Omnicare will settle with DOJ in Depakote kickback cases

McCormack
McCormack

Omnicare has announced it will settle with the Department of Justice in two federal suits accusing the pharmacy giant of taking kickbacks from Abbott Laboratories.

Omnicare and the DOJ filed a joint motion on Tuesday to stay two False Claims Act suits filed by sales representatives that allege Omnicare accepted millions of dollars kickbacks from Abbott in exchange for promoting the use of seizure drug Depakote in nursing homes.

The suits claim Omnicare received kickbacks in the form of drug rebates, Abbott-funded meetings in Florida and sports tickets between 1998 and 2008. The kickbacks allegedly led to a spike in Depakote claims to Medicare and Medicaid, from less than $3 million in 1998 to $92 million in 2008.

The DOJ intervened in the FCA suits in December 2014, saying the kickbacks put vulnerable residents at risk for unnecessary drugs. Abbott was dismissed from the claims in 2012 after pleading guilty to drug misbranding, and agreeing to a $1.6 billion settlement.

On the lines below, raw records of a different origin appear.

(* ===== verification/SlamSave.v ===== *)
(** * SLAM maps: recording, saving, discarding

    packages/api/mapping_switch.py ([MappingSwitch]) and the part of packages/api/maps.py that drives it: the mapping
    services of a robot are started and stopped, its SLAM map is recorded, saved in the background, saved again or
    discarded, and the state of that is kept in memory and in robot_slam_saves. Everything is per robot, so this is one
    robot. An await is an effect, so whatever other tasks do happens between two effects; the robot's lock keeps the
    operations on the robot apart, and its SLAM lock the starts, saves and discards. The texts of warnings and labels
    are left out (whether there is one is kept), and so are the cache of what the robot reports and its views. *)

From stdpp Require Import pretty.
From S2P Require Import Prelude Coroutine Orchestrator MapSessions.
Local Open Scope string_scope.
Local Open Scope fleet_scope.
Local Open Scope list_scope.

(** ** State *)

(** [RECORDING], [SAVING], [SAVE_FAILED]; [st_known] is false for a row that was stored without a state *)
Inductive Phase := RECORDING | SAVING | SAVE_FAILED.
#[export] Instance Phase_eq_dec : EqDecision Phase.
Proof. solve_decision. Defined.
Record State := { st_phase : Phase; st_map : option string; st_session : option string }.
#[export] Instance State_eq_dec : EqDecision State.
Proof. solve_decision. Defined.

(** An intent: mode and map *)
Notation Intent := (option string * option string)%type.

(** The entries of the robot in [_slam_state], [_prev_intent] and [_slam_tasks] *)
Record Mem := { m_state : option State; m_prev : option Intent; m_pending : bool }.
Definition with_state (st : option State) (m : Mem) : Mem := {| m_state := st; m_prev := m_prev m; m_pending := m_pending m |}.
Definition with_prev (p : option Intent) (m : Mem) : Mem := {| m_state := m_state m; m_prev := p; m_pending := m_pending m |}.
Definition with_pending (b : bool) (m : Mem) : Mem := {| m_state := m_state m; m_prev := m_prev m; m_pending := b |}.

(** A row of robot_slam_saves *)
Record Row := { rw_state : State; rw_prev : option Intent }.

(** [slam_save_failed], [slam_busy], [slam_save_row] (its state) *)
Definition failed_state (m : Mem) : option State :=
  match m_state m with Some st => if bool_decide (st_phase st = SAVE_FAILED) then Some st else None | None => None end.
Definition slam_busy (m : Mem) : option Phase :=
  if m_pending m then Some SAVING else match m_state m with Some st => Some (st_phase st) | None => None end.
Definition slam_save_row (m : Mem) : option (option string * Phase) :=
  match m_state m with
  | Some st => Some (st_map st, st_phase st)
  | None => if m_pending m then Some (None, SAVING) else None
  end.
(** [slam_save_view] *)
Definition slam_save_view (m : Mem) : option (option string * Phase) :=
  match m_state m with
  | Some st => if bool_decide (st_phase st = RECORDING) then None else Some (st_map st, st_phase st)
  | None => None
  end.

(** ** Effects: a request to the robot, memory, the stored row, and everything that only waits or reads the database *)

Inductive ev : Type -> Type :=
| Ask {X : Type} (q : req X) : ev X
| Look : ev Mem
| Change (f : Mem -> Mem) : ev unit
| Store (row : option Row) : ev bool
| Wait : ev unit
| SlamWanted (map : string) : ev bool
(** The robot's open session and whether the robot is online; [None]: the read raised *)
| OpenSession : ev (option (option Session * option bool))
| MarkSaved (map : string) : ev unit.

Definition ask {X : Type} (q : req X) : prog ev X := perform (Ask q).
Definition look : prog ev Mem := perform Look.
Definition change (f : Mem -> Mem) : prog ev unit := perform (Change f).
Definition wait : prog ev unit := perform Wait.

(** ** The state and its row *)

(** [_persist]: what is written; [None] deletes the row *)
Definition row_of (m : Mem) : option Row :=
  match m_state m, m_prev m with
  | None, None => None
  | st, prev => Some {| rw_state := default {| st_phase := RECORDING; st_map := None; st_session := None |} st; rw_prev := prev |}
  end.
Definition persist : prog ev unit := let* m := look in (perform (Store (row_of m)) ;;; Ret tt).
Definition set_state (st : option State) : prog ev unit := change (with_state st) ;;; persist.

(** [mark_failed] *)
Definition mark_failed (map : string) (session : string) : prog ev unit :=
  set_state (Some {| st_phase := SAVE_FAILED; st_map := Some map; st_session := Some session |}).

(** [load_state] for the robot's row *)
Definition load_state (row : option Row) : prog ev unit :=
  match row with
  | None => Ret tt
  | Some r =>
      change (fun m => with_state (Some (rw_state r)) (match rw_prev r with Some p => with_prev (Some p) m | None => m end)) ;;;
      let* m := look in
      if bool_decide (st_phase (rw_state r) = SAVING) && negb (m_pending m)
      then set_state (Some {| st_phase := SAVE_FAILED; st_map := st_map (rw_state r); st_session := st_session (rw_state r) |})
      else Ret tt
  end.

(** [forget] *)
Definition forget : prog ev unit :=
  change (fun m => with_state None (if m_pending m then m else with_prev None m)) ;;; (perform (Store None) ;;; Ret tt).

(** ** Starting a recording *)

(** The [SLAM_*] results; [r_warning], [r_notice] and [r_detail]: that there is one *)
Inductive SlamStatus := STARTED | ALREADY_RUNNING | EXISTS | SAVED | NOTHING_TO_SAVE | FAILED | BUSY.
#[export] Instance SlamStatus_eq_dec : EqDecision SlamStatus.
Proof. solve_decision. Defined.
Record SlamResult := { r_status : SlamStatus; r_warning : bool; r_notice : bool; r_detail : bool }.
Definition plain (st : SlamStatus) : SlamResult := {| r_status := st; r_warning := false; r_notice := false; r_detail := false |}.
Definition warned (st : SlamStatus) : SlamResult := {| r_status := st; r_warning := true; r_notice := false; r_detail := false |}.

(** [onboard_map_name] *)
Definition onboard_map_name (map : string) : string := "cloud-" +:+ map.

Section switch.
Context (SAVE_START_TRIES SAVE_POLL_ERRORS SAVE_MAX_ATTEMPTS : nat) (save_poll_s save_poll_total_s save_then_s : Z)
  (candidates : Service -> list string).

(** The PUT of [_start_slam]: a 503 is tried again *)
Fixpoint put_slam (tries : nat) : prog ev (result exn (option PutAnswer)) :=
  match tries with
  | O => done None
  | S more =>
      let* answer := ask (PutLocalization "slam" None None) in
      match answer with
      | Ok a => done (Some a)
      | Raise (OrchestratorError k d) =>
          if is_status 503 k && bool_decide (more <> 0) then wait ;;; put_slam more else raise (OrchestratorError k d)
      | Raise e => raise e
      end
  end.

(** [_start_slam]; an [OrchestratorError] is a failed start, anything else escapes (an unbound answer too) *)
Definition start_slam_locked (map : string) : prog ev (result exn SlamResult) :=
  let* held := ask (GetMap (onboard_map_name map)) in
  match held with
  | Ok _ => done (warned EXISTS)
  | Raise (OtherError t) => raise (OtherError t)
  | Raise (OrchestratorError k _) =>
      if negb (is_status 404 k) then done (warned FAILED)
      else
        let* prev := ask GetLocalization in
        match prev with
        | Raise (OtherError t) => raise (OtherError t)
        | Raise (OrchestratorError _ _) => done (warned FAILED)
        | Ok prev =>
            if bool_decide (l_mode prev = Some "slam") then done (plain ALREADY_RUNNING)
            else
              let* put := put_slam SAVE_START_TRIES in
              match put with
              | Raise (OtherError t) => raise (OtherError t)
              | Raise (OrchestratorError _ _) => done (warned FAILED)
              | Ok answer =>
                  change (with_prev (Some (l_mode prev, l_map prev))) ;;;
                  match answer with
                  | None => raise (OtherError "UnboundLocalError")
                  | Some a =>
                      match problem_of a with
                      | Some _ => done (warned FAILED)
                      | None => if bool_decide (a_applied a = Some false) then done (warned FAILED) else done (plain STARTED)
                      end
                  end
              end
        end
  end.

(** [start_slam] *)
Definition start_slam (map : string) (session : string) : prog ev SlamResult :=
  let* m := look in
  if m_pending m then Ret (warned BUSY)
  else if bool_decide (is_Some (failed_state m)) then Ret (warned FAILED)
  else
    wait ;;;
    let* r := start_slam_locked map in
    match r with
    | Raise _ => Ret (warned FAILED)
    | Ok r => (if bool_decide (r_status r = STARTED)
               then set_state (Some {| st_phase := RECORDING; st_map := Some map; st_session := Some session |}) else Ret tt) ;;; Ret r
    end.

(** ** Saving *)

(** [_NothingToSave], [_SaveFailed], other exceptions; [Stuck]: the model's bound of the poll was too small *)
Inductive SaveExn := NothingToSave | SaveFailed (detail : string) (slow : bool) | Unexpected (text : string) | Stuck.

(** [str.lower] and [in] *)
Definition lower_char (c : Ascii.ascii) : Ascii.ascii :=
  let n := Ascii.nat_of_ascii c in if ((65 <=? n) && (n <=? 90))%nat then Ascii.ascii_of_nat (n + 32)%nat else c.
Fixpoint lower (s : string) : string := match s with "" => "" | String c s => String (lower_char c) (lower s) end.
Fixpoint contains (w s : string) : bool := String.prefix w s || match s with "" => false | String _ s => contains w s end.
(** [_looks_slow] *)
Definition looks_slow (error : string) : bool :=
  existsb (fun w => contains w (lower error)) ["in time"; "timed out"; "timeout"; "did not finish"].

(** [st.get("map") in (None, onboard)] *)
Definition ours (onboard : string) (v : SaveStatus) : bool := match v_map v with None => true | Some m => bool_decide (m = onboard) end.

(** [_save_running] *)
Definition save_running (onboard : string) : prog ev (result SaveExn bool) :=
  let* v := ask GetSave in
  match v with
  | Ok v => done (bool_decide (v_status v = Some "saving") && ours onboard v)
  | Raise (OrchestratorError _ _) => done false
  | Raise (OtherError t) => raise (Unexpected t)
  end.

(** The first loop of [_save_attempt] *)
Fixpoint begin_save (tries : nat) (onboard map session : string) : prog ev (result SaveExn unit) :=
  match tries with
  | O => done tt
  | S more =>
      let* answer := ask (SaveLocalization onboard map session) in
      match answer with
      | Ok _ => done tt
      | Raise (OtherError t) => raise (Unexpected t)
      | Raise (OrchestratorError k d) =>
          match k with
          | HTTP status =>
              if (status =? 409)%Z then
                let+ running := save_running onboard in
                if (running : bool) then done tt
                else
                  let* loc := ask GetLocalization in
                  match loc with
                  | Raise (OtherError t) => raise (Unexpected t)
                  | Raise (OrchestratorError _ _) => raise (SaveFailed d false)
                  | Ok loc => if bool_decide (l_mode loc = Some "slam") then raise (SaveFailed d false) else raise NothingToSave
                  end
              else if (status =? 503)%Z && bool_decide (more <> 0) then wait ;;; begin_save more onboard map session
              else raise (SaveFailed d (contains "already in progress" (lower d)))
          | _ => raise (SaveFailed d (bool_decide (k = TIMEOUT)))
          end
      end
  end.

(** The second loop: [waited] seconds so far, [errors] failed reads in a row *)
Definition poll_total : Z := (save_poll_total_s + save_then_s)%Z.
Fixpoint poll_save (fuel : nat) (onboard : string) (waited : Z) (errors : nat) : prog ev (result SaveExn SaveStatus) :=
  if (poll_total <? waited)%Z then raise (SaveFailed "the save did not finish in time" true)
  else
    match fuel with
    | O => raise Stuck
    | S fuel =>
        let* v := ask GetSave in
        let sleep errors := wait ;;; poll_save fuel onboard (waited + save_poll_s)%Z errors in
        match v with
        | Raise (OtherError t) => raise (Unexpected t)
        | Raise (OrchestratorError _ d) => if (SAVE_POLL_ERRORS <=? S errors)%nat then raise (SaveFailed d false) else sleep (S errors)
        | Ok v =>
            if negb (ours onboard v) then sleep 0
            else if bool_decide (v_status v = Some "done") then done v
            else if bool_decide (v_status v = Some "failed") then
              let error := or_str (v_error v) "the orchestrator reported a failed save" in raise (SaveFailed error (looks_slow error))
            else sleep 0
        end
    end.
(** One read more than intervals fit into the time *)
Definition polls : nat := (Z.to_nat (poll_total / save_poll_s) + 2)%nat.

While the Omnicare settlement is a positive sign that the DOJ takes kickback cases seriously, said Tim McCormack, a whistleblower attorney at Constantine Cannon in Washington, D.C., he added that the case should be a “big red warning flag” for long-term care providers.

“Administrators should be asking hard questions about any financial incentives the pharmacist or their employer may have to promote one drug over another,” McCormack told McKnight's on Tuesday. “Depending on the long-term care facility's financial and operational relationship with the outside pharmacy, there is some risk that the facility could be exposed to liability under the False Claims Act for violations of the Anti-kickback statute by the pharmacy or its pharmacists.”

Aside from the risk of False Claims Act violations, McCormack said kickbacks carry the potential for serious patient harm if consulting pharmacists make drug decisions based on financial incentive, rather than what is best for the patient.